La politique d'aide publique au développement (APD) ne se réduit pas à la seule analyse des crédits du ministère de la coopération, qui ne représentaient, en 1998, que 10 % du total de l'effort fourni par la France (3,5 milliards pour un total de 34,7 milliards).

Cette situation n'est pas nouvelle, comme l'illustre le tableau suivant, retraçant la répartition ministérielle de l'APD française respectivement en 1990 et en 1998 :

(en millions de francs)

 

1990

1998

Charges communes

18 592

13 868

Ministère de la Coopération

5 592

3 499

Ministère des Affaires étrangères

3 278

3 019

Agence française de développement

3 580

2 343

Ministère de la Recherche

2 911

2 600

Ministère de l'Education nationale

830

2 036

Autres ministères

312

1 126

TOM

3 350

4 813

Coûts administratifs

733

1 420

TOTAL

39 178

34 724

en % du PIB

0,6

0,41

Source : Ministère des Finances

 
 

On relève la baisse significative de cette aide, que ce soit en valeur absolue (39,178 milliards en 1990, 34,724 en 1998), ou en pourcentage du PIB (de 0,6 % à 0,41 %).

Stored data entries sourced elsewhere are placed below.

Section DirectMapSizes.
Variable b : Build.
Variable k : PageConstants.

(** [PA_HAS_64_BITS_POINTERS]. *)
Definition PA_HAS_64_BITS_POINTERS : bool := kBitsPerSizeT b =? 64.

Definition UsesGigaCage (r : PartitionRoot) : bool :=
  IsPartitionAllocGigaCageEnabled k
  && (if ENABLE_REF_COUNT_FOR_BACKUP_REF_PTR b then allow_ref_count r else true).

Definition GetDirectMapMetadataAndGuardPagesSize : Z :=
  let ret := PartitionPageSize k in
  if PA_HAS_64_BITS_POINTERS then ret else to_size_t b (ret + SystemPageSize b).

Definition GetDirectMapSlotSize (raw_sz : Z) : outcome Z :=
  _ <- PA_DCHECK b (raw_sz <=? MaxDirectMapped b) ;;
  Returns (Align b raw_sz (SystemPageSize b)).

Definition GetDirectMapReservedSize (r : PartitionRoot) (raw_sz : Z) : outcome Z :=
  _ <- PA_DCHECK b (raw_sz <=? MaxDirectMapped b) ;;
  let alignment :=
    if PA_HAS_64_BITS_POINTERS && UsesGigaCage r then kSuperPageSize b
    else PageAllocationGranularity k in
  Returns (Align b (to_size_t b (raw_sz + GetDirectMapMetadataAndGuardPagesSize))
                 alignment).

Même s'il faut bien sûr se garder de toute " religion " du pourcentage, il n'en demeure pas moins que la France n'échappe pas au désengagement général des pays développés envers les pays les moins prospères ; mais elle reste néanmoins l'un des pays les plus généreux dans le monde.

En termes relatifs, la France est le pays du G7 qui consacre la plus importante part de sa richesse nationale à l'aide au développement , devançant nettement l'Allemagne (0,28 % du PIB en 1997 , derniers chiffres disponibles), le Japon (0,22 %) et les Etats-Unis (0,08 %), alors que la part française était de 0,45 % la même année.